Now which one of you is going to be grown-up about this matter and restart the discussion appropriately; preferably even involving the original requester, user:Nonexyst?unsigned comment by (talk) .
I leave the discussion of this matter to @Nonexyst: in another place. I just helped with his request. Nobody also objected when I said I would have taken care of it. If it has to be undone, so be it.--Mpaa (talk) 06:55, 2 April 2015 (UTC)

bot: "(align formatting)"[edit]

Mpaa, in using the bot are all of those edits showing (align formatting) mistakes I made in validating? If so then something is wrong because they looked correct to me and I double-check before saving. —Maury (talk) 19:52, 6 May 2015 (UTC)

Hi. No, no problems, I wanted to align the left side note. It is just that it easier to process all pages in the same way than selecting only some pages.— Mpaa (talk) 19:57, 6 May 2015 (UTC)

Thanks for responding and further info on bot request[edit]

What a small wiki world! You may not recall, but you assisted me with my first two texts last fall when I first joined the WS project. Thanks again for that. For this topic I will respond more formally on the bot page (where I hope you'll notice my astute use of the emdash  –  :), but I just wanted to say hi and fill you in on the background to this request.

First, the OCR button: with all due respect, user Beeswaxcandle responded to my problems with the OCR button by explaining that that it activates an OCR routine that rescans the image and does not re-emit the underlying text in the DJVU file. I note that this sometimes corresponds to my experience of the button, but for me the button's behavior and even whether it appears on my toolbar is unpredictable, even with the appropriate widgets preference set, so I am unable to use it productively.

Try to set it up. It is all you need.— Mpaa (talk) 11:24, 15 May 2015 (UTC)

Second, the reason for tagging the underlying text, then uploading: I have reluctantly reached the conclusion that there are several types of correction best done on the whole volume because of the context needed to be able to make good decisions about running headers, titles, cross-page hyphenation, front v. back matter, etc., so this is my experiment along those lines. Again, Beeswaxcandle and I discussed this on my talk page if you're curious about the history.

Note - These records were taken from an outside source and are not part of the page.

(** X14: the time estimate counts down: the number of seconds a heartbeat
    announces never grows as the elapsed time grows, it is at most 60 once
    the elapsed time is not negative, and it is positive exactly as long as
    no more than 59 seconds have elapsed. *)
Theorem time_estimate_counts_down (e1 e2 : Q) :
  ((e1 <= e2)%Q -> int_of_float (60 - e2) <= int_of_float (60 - e1)) /\
  ((0 <= e1)%Q -> int_of_float (60 - e1) <= 60) /\
  (0 < int_of_float (60 - e1) <-> (e1 <= 59)%Q).
Proof.
  split; [|split].
  - intros H. apply int_of_float_le.
    apply Qplus_le_r. now apply Qopp_le_compat.
  - intros H. change 60 with (int_of_float 60) at 2.
    apply int_of_float_le.
    apply (Qplus_le_l _ _ e1). ring_simplify.
    apply (Qplus_le_l _ _ (-60)). ring_simplify. exact H.
  - split.
    + intros H.
      destruct (Qlt_le_dec 59 e1) as [Hlt | Hle]; [|exact Hle].
      exfalso. assert (int_of_float (60 - e1) < 1); [|lia].
      apply int_of_float_lt; [lia|].
      apply (Qplus_lt_l _ _ e1). ring_simplify.
      apply (Qplus_lt_l _ _ (-1)). ring_simplify. exact Hlt.
    + intros H. assert (1 <= int_of_float (60 - e1)); [|lia].
      change 1 with (int_of_float 1) at 1. apply int_of_float_le.
      apply (Qplus_le_l _ _ e1). ring_simplify.
      apply (Qplus_le_l _ _ (-1)). ring_simplify. exact H.
Qed.

Lemma time_estimate_counts_down_witness :
  int_of_float (60 - 20) <= int_of_float (60 - 10) /\
  int_of_float (60 - 10) <= 60 /\
  (0 < int_of_float (60 - 10) <-> (10 <= 59)%Q).
Proof.
  destruct (time_estimate_counts_down 10 20) as (H1 & H2 & H3).
  split; [apply H1; discriminate|].
  split; [apply H2; discriminate|exact H3].
Defined.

One thing are the corrections on the whole volume, another is to embed wiki-sytax in the djvu file. I would discourage that,as if someone needs the Djvu from other purposes, the text layer will be full of useless stuff.— Mpaa (talk) 11:24, 15 May 2015 (UTC)

LBNL, I chose the Southern Historical Society Papers project because it appeared to have stalled but has a user (Maury) who was interested in making further progress on the series and has several volumes I am interested in seeing completed. For the number of pages involved, a mass reload (assuming my script on the djvu text works sufficiently well) would be far more efficient and make it possible to finish the SHS project this year.

Probably more than you wanted to know, but I thought extra detail might be helpful since you had previously assisted me. Feel free to reply on the bot page or my talk page, and thanks again, Dictioneer (talk) 00:17, 15 May 2015 (UTC)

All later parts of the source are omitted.